Biochemical Modifications of Homocysteine Drive Neutrophil Extracellular Trap Formation in Ischemic Stroke

Excessive production of neutrophil extracellular traps (NETs) contributes to immunothrombosis activation in ischemic stroke pathogenesis. The metabolic and mechanistic regulators of NET formation in relation to platelet activation during ischemic stroke remain poorly understood. In the present study, using multiple animal and clinical models of stroke, we examined the role of homocysteine and its biochemical modifications on NET formation and concomitant neuronal damage, platelet aggregation, motor and gait functions. Phosphoproteomics analysis of neutrophils in response to homocysteine revealed an enrichment of kinases and phosphoproteins associated with thrombosis. Homocysteinylated albumin induced significant NET formation via Erk1/2, Akt, ATM, and PAD4-dependent pathways, independent of reactive oxygen species. Hyperhomocysteinemic mice fed a methionine-rich diet exhibited elevated NETs components (neutrophil elastase, citrullinated histones, cell-free DNA (cfDNA)), platelet activation, neuronal damage, and impaired motor, balance, and learning functions. UCCAO-induced ischemia exacerbated neuronal damage, motor dysfunction, and platelet activation in hyperhomocysteinemic mice, which were reversed by disrupting NETs with N-acetyl cysteine and DNase. In stroke patients, homocysteine, neutrophil elastase, and cfDNA levels were significantly elevated, independent of comorbidities (e.g., hypertension, type 2 diabetes), etiology (TOAST classification), or stroke severity.
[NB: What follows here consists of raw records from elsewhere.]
(** * A model of the multiplexed protocol connection of [src/connection.ts]

    One [Connection] owns a transport and a registry of [CDPSession]
    objects; every session keeps the commands that still await a reply.
    The classes are embedded as records living in a [World]: the
    connection, a heap of session objects addressed by reference, the
    number of promises created so far and the trace of the effects that
    leave the two classes (calls of the transport, settlements of
    promises, emitted events).  Methods are computations in a
    state-and-exception monad over that world; an exception keeps the
    state reached when it was thrown.

    What lies outside the file is not modelled beyond its interface:
    the transport accepts every message and [JSON.stringify] is a
    parameter.  Sessions inherit the event emitter of the platform: the
    world keeps which session listens to which event, an emitted event
    is recorded and what its listeners do with it is left out, but an
    [error] event emitted on a session without listener for it is
    thrown by the emitter as an unhandled error, whose message is a
    parameter.  Command identifiers are JavaScript numbers used as
    counters; they are modelled as integers ([Z]), on which [++] is
    exact, as it is on numbers below 2^53. *)

From stdpp Require Import base numbers list strings sorting pretty.

Open Scope Z_scope.

(** ** JavaScript [Map]: insertion-ordered, one binding per key *)

Module JsMap.
Section defs.
Context {K V : Type} `{EqDecision K}.

Definition t := list (K * V).

Definition empty : t := [].

Fixpoint get (k : K) (m : t) : option V :=
    match m with
    | [] => None
    | (k', v) :: m' => if decide (k = k') then Some v else get k m'
    end.

Definition has (k : K) (m : t) : bool :=
    match get k m with Some _ => true | None => false end.

  (** [set] overwrites in place when the key is bound, appends otherwise. *)
Fixpoint set (k : K) (v : V) (m : t) : t :=
    match m with
    | [] => [(k, v)]
    | (k', v') :: m' =>
        if decide (k = k') then (k, v) :: m' else (k', v') :: set k v m'
    end.

Fixpoint delete (k : K) (m : t) : t :=
    match m with
    | [] => []
    | (k', v') :: m' =>
        if decide (k = k') then delete k m' else (k', v') :: delete k m'
    end.

Definition keys (m : t) : list K := map fst m.
Definition values (m : t) : list V := map snd m.
Definition clear (m : t) : t := [].
End defs.
Arguments t : clear implicits.
End JsMap.

(** ** Wire data *)

(** Values of the TypeScript types [object] and [any]. *)
#[local] Unset Elimination Schemes.
Inductive Json :=
| JNull
| JBool (b : bool)
| JNumber (n : Z)
| JString (s : string)
| JArray (items : list Json)
| JObject (fields : list (string * Json)).
#[local] Set Elimination Schemes.

Record ProtocolCommand := {
  cmd_id : Z;
  cmd_method : string;
  cmd_params : Json;
  cmd_sessionId : option string
}.

Record ProtocolError := {
  err_message : string;
  err_data : Json
}.

(** Every field of [ProtocolResponse] is optional: [None] is [undefined]. *)
Record ProtocolResponse := {
  msg_id : option Z;
  msg_method : option string;
  msg_params : option Json;
  msg_result : option Json;
  msg_error : option ProtocolError;
  msg_sessionId : option string
}.

(** ** Errors, promises, events *)

(** The places of the file where an [Error] is constructed.  The token
    captured by [sendOrDie] is identified by the command it was captured
    for. *)
Inductive CallSite :=
| at_Connection_onMessage
| at_sendOrDie_closed
| at_sendOrDie_from (id : Z)
| at_CDPSession_onMessage
| at_detach
| at_EventEmitter_emit
| at_runtime_TypeError.

Record Error := {
  stack : CallSite;
  message : string
}.

Definition new_Error (site : CallSite) (msg : string) : Error :=
  {| stack := site; message := msg |}.

(** [e.message = msg]: same error object, new message. *)
Definition with_message (e : Error) (msg : string) : Error :=
  {| stack := stack e; message := msg |}.

Inductive Value :=
| VUndefined
| VNull
| VObject (o : Json).

Definition value_of (o : option Json) : Value :=
  match o with Some j => VObject j | None => VUndefined end.

(** Promises and session objects are named by the order of creation. *)
Abbreviation PromiseId := nat (only parsing).
Abbreviation SessionRef := nat (only parsing).

Inductive EventName :=
| ev_method (name : option string)
| ev_Disconnected.

#[global] Instance EventName_eq_dec : EqDecision EventName.
Proof. solve_decision. Defined.

Inductive Effect :=
| TransportSend (message : ProtocolCommand) (messageString : string)
| TransportClose
| Resolve (p : PromiseId) (v : Value)
| Reject (p : PromiseId) (e : Error)
| Emit (session : SessionRef) (event : EventName) (args : list Value).

(** A promise handed to a caller: one created by [sendOrDie], or one
    derived from it with [.catch]. *)
Inductive Promise :=
| promise (p : PromiseId)
| promise_catch (source : Promise) (onRejected : Error -> Value).

Inductive PromiseState :=
| Pending
| Fulfilled (v : Value)
| Rejected (e : Error).

(** A promise keeps its first settlement; later calls of its [resolve]
    or [reject] do nothing. *)
Fixpoint settlement (p : PromiseId) (tr : list Effect) : PromiseState :=
  match tr with
  | [] => Pending
  | Resolve q v :: tr' => if decide (p = q) then Fulfilled v else settlement p tr'
  | Reject q e :: tr' => if decide (p = q) then Rejected e else settlement p tr'
  | _ :: tr' => settlement p tr'
  end.

Fixpoint promise_state (tr : list Effect) (pr : Promise) : PromiseState :=
  match pr with
  | promise p => settlement p tr
  | promise_catch source onRejected =>
      match promise_state tr source with
      | Pending => Pending
      | Fulfilled v => Fulfilled v
      | Rejected e => Fulfilled (onRejected e)
      end
  end.

(** How often the settling functions of promise [p] were called. *)
Fixpoint settle_calls (p : PromiseId) (tr : list Effect) : nat :=
  match tr with
  | [] => O
  | Resolve q _ :: tr' | Reject q _ :: tr' =>
      if decide (p = q) then S (settle_calls p tr') else settle_calls p tr'
  | _ :: tr' => settle_calls p tr'
  end.

Fixpoint sent_ids (tr : list Effect) : list Z :=
  match tr with
  | [] => []
  | TransportSend m _ :: tr' => cmd_id m :: sent_ids tr'
  | _ :: tr' => sent_ids tr'
  end.

(** ** Objects *)

Record ProtocolCallback := {
  cb_promise : PromiseId;   (* the promise [resolve] and [reject] settle *)
  cb_from : Error;
  cb_method : string
}.

Record Transport := {
  onmessage : bool;         (* is the connection's handler installed? *)
  onclose : bool
}.

Inductive ConnectionRef := this_connection.

Record CDPSession := {
  _connection : option ConnectionRef;
  _callbacks : JsMap.t Z ProtocolCallback;
  _sessionId : string
}.

Record Connection := {
  _lastId : Z;
  _transport : Transport;
  _sessions : JsMap.t string SessionRef;
  _closed : bool;
  _browserSession : SessionRef
}.

Record World := {
  listeners : list (SessionRef * EventName);
  connection : Connection;
  heap : list CDPSession;
  promises : nat;
  trace : list Effect
}.

(** ** The monad of methods *)

Inductive Completion (A : Type) :=
| Normal (a : A)
| Throw (e : Error).
Arguments Normal {A} a.
Arguments Throw {A} e.

Definition M (A : Type) : Type := World -> Completion A * World.

Definition ret {A} (a : A) : M A := fun w => (Normal a, w).

Definition bind {A B} (m : M A) (k : A -> M B) : M B :=
  fun w =>
    match m w with
    | (Normal a, w') => k a w'
    | (Throw e, w') => (Throw e, w')
    end.

Definition throw {A} (e : Error) : M A := fun w => (Throw e, w).

Notation "'let*' x ':=' m 'in' k" := (bind m (fun x => k))
  (at level 10, x pattern, m at level 200, k at level 200).

Fixpoint forEach {A} (f : A -> M unit) (l : list A) : M unit :=
  match l with
  | [] => ret tt
  | x :: l' => let* _ := f x in forEach f l'
  end.

Definition get_connection : M Connection := fun w => (Normal (connection w), w).

Definition put_connection (c : Connection) : M unit :=
  fun w => (Normal tt,
            {| listeners := listeners w; connection := c; heap := heap w;
               promises := promises w; trace := trace w |}).

Definition effect (e : Effect) : M unit :=
  fun w => (Normal tt,
            {| listeners := listeners w; connection := connection w; heap := heap w;
               promises := promises w; trace := trace w ++ [e] |}).

Definition deref (this : SessionRef) : M CDPSession :=
  fun w =>
    match heap w !! this with
    | Some s => (Normal s, w)
    | None => (Throw (new_Error at_runtime_TypeError EmptyString), w)
    end.

Definition assign (this : SessionRef) (s : CDPSession) : M unit :=
  fun w => (Normal tt,
            {| listeners := listeners w; connection := connection w; heap := <[this := s]> (heap w);
               promises := promises w; trace := trace w |}).

Definition new_CDPSession (s : CDPSession) : M SessionRef :=
  fun w => (Normal (length (heap w)),
            {| listeners := listeners w; connection := connection w; heap := heap w ++ [s];
               promises := promises w; trace := trace w |}).

Definition new_Promise : M PromiseId :=
  fun w => (Normal (promises w),
            {| listeners := listeners w; connection := connection w; heap := heap w;
               promises := S (promises w); trace := trace w |}).

(** [Promise.reject(e)]: a new promise, born rejected. *)
Definition Promise_reject (e : Error) : M PromiseId :=
  let* p := new_Promise in
  let* _ := effect (Reject p e) in
  ret p.

Definition resolve (callback : ProtocolCallback) (v : Value) : M unit :=
  effect (Resolve (cb_promise callback) v).

Definition reject (callback : ProtocolCallback) (e : Error) : M unit :=
  effect (Reject (cb_promise callback) e).

(** Field updates. *)
Definition set_lastId (id : Z) (c : Connection) : Connection :=
  {| _lastId := id; _transport := _transport c; _sessions := _sessions c;
     _closed := _closed c; _browserSession := _browserSession c |}.

Definition set_sessions (m : JsMap.t string SessionRef) (c : Connection) : Connection :=
  {| _lastId := _lastId c; _transport := _transport c; _sessions := m;
     _closed := _closed c; _browserSession := _browserSession c |}.

Definition set_closed (b : bool) (c : Connection) : Connection :=
  {| _lastId := _lastId c; _transport := _transport c; _sessions := _sessions c;
     _closed := b; _browserSession := _browserSession c |}.

Definition set_transport (t : Transport) (c : Connection) : Connection :=
  {| _lastId := _lastId c; _transport := t; _sessions := _sessions c;
     _closed := _closed c; _browserSession := _browserSession c |}.

Definition set_callbacks (m : JsMap.t Z ProtocolCallback) (s : CDPSession) : CDPSession :=
  {| _connection := _connection s; _callbacks := m; _sessionId := _sessionId s |}.

Definition set_connection (c : option ConnectionRef) (s : CDPSession) : CDPSession :=
  {| _connection := c; _callbacks := _callbacks s; _sessionId := _sessionId s |}.

(** JavaScript conversions used by the file. *)
Definition truthy_number (n : option Z) : bool :=
  match n with Some n => negb (n =? 0) | None => false end.

Definition truthy_string (s : string) : bool :=
  if decide (s = EmptyString) then false else true.

(** [s || ''] *)
Definition or_empty (s : option string) : string :=
  match s with Some s => s | None => EmptyString end.

(** [`${s}`] for an optional string. *)
Definition template (s : option string) : string :=
  match s with Some s => s | None => "undefined"%string end.

Definition command_to_json (m : ProtocolCommand) : Json :=
  JObject ([("id"%string, JNumber (cmd_id m));
            ("method"%string, JString (cmd_method m));
            ("params"%string, cmd_params m)]
           ++ match cmd_sessionId m with
              | Some s => [("sessionId"%string, JString s)]
              | None => []
              end).

Definition error_to_json (e : ProtocolError) : Json :=
  JObject [("message"%string, JString (err_message e));
           ("data"%string, err_data e)].

(** The listeners registered on the sessions: the state every session
    inherits from the emitter of the platform, kept beside the heap. *)
Definition with_listeners (l : list (SessionRef * EventName)) (w : World) : World :=
  {| listeners := l; connection := connection w; heap := heap w;
     promises := promises w; trace := trace w |}.

Definition has_listener (this : SessionRef) (event : EventName)
    (l : list (SessionRef * EventName)) : bool :=
  bool_decide ((this, event) ∈ l).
Additionally, stroke patients generated autoantibodies against homocysteinylated albumin, which positively correlated with neutrophil elastase levels. This study identifies homocysteine and its modifications as key metabolic regulators of NETosis in stroke, linking NETs formation to platelet activation and neuronal damage. These findings highlight potential therapeutic targets for mitigating stroke pathogenesis through the modulation of NETs.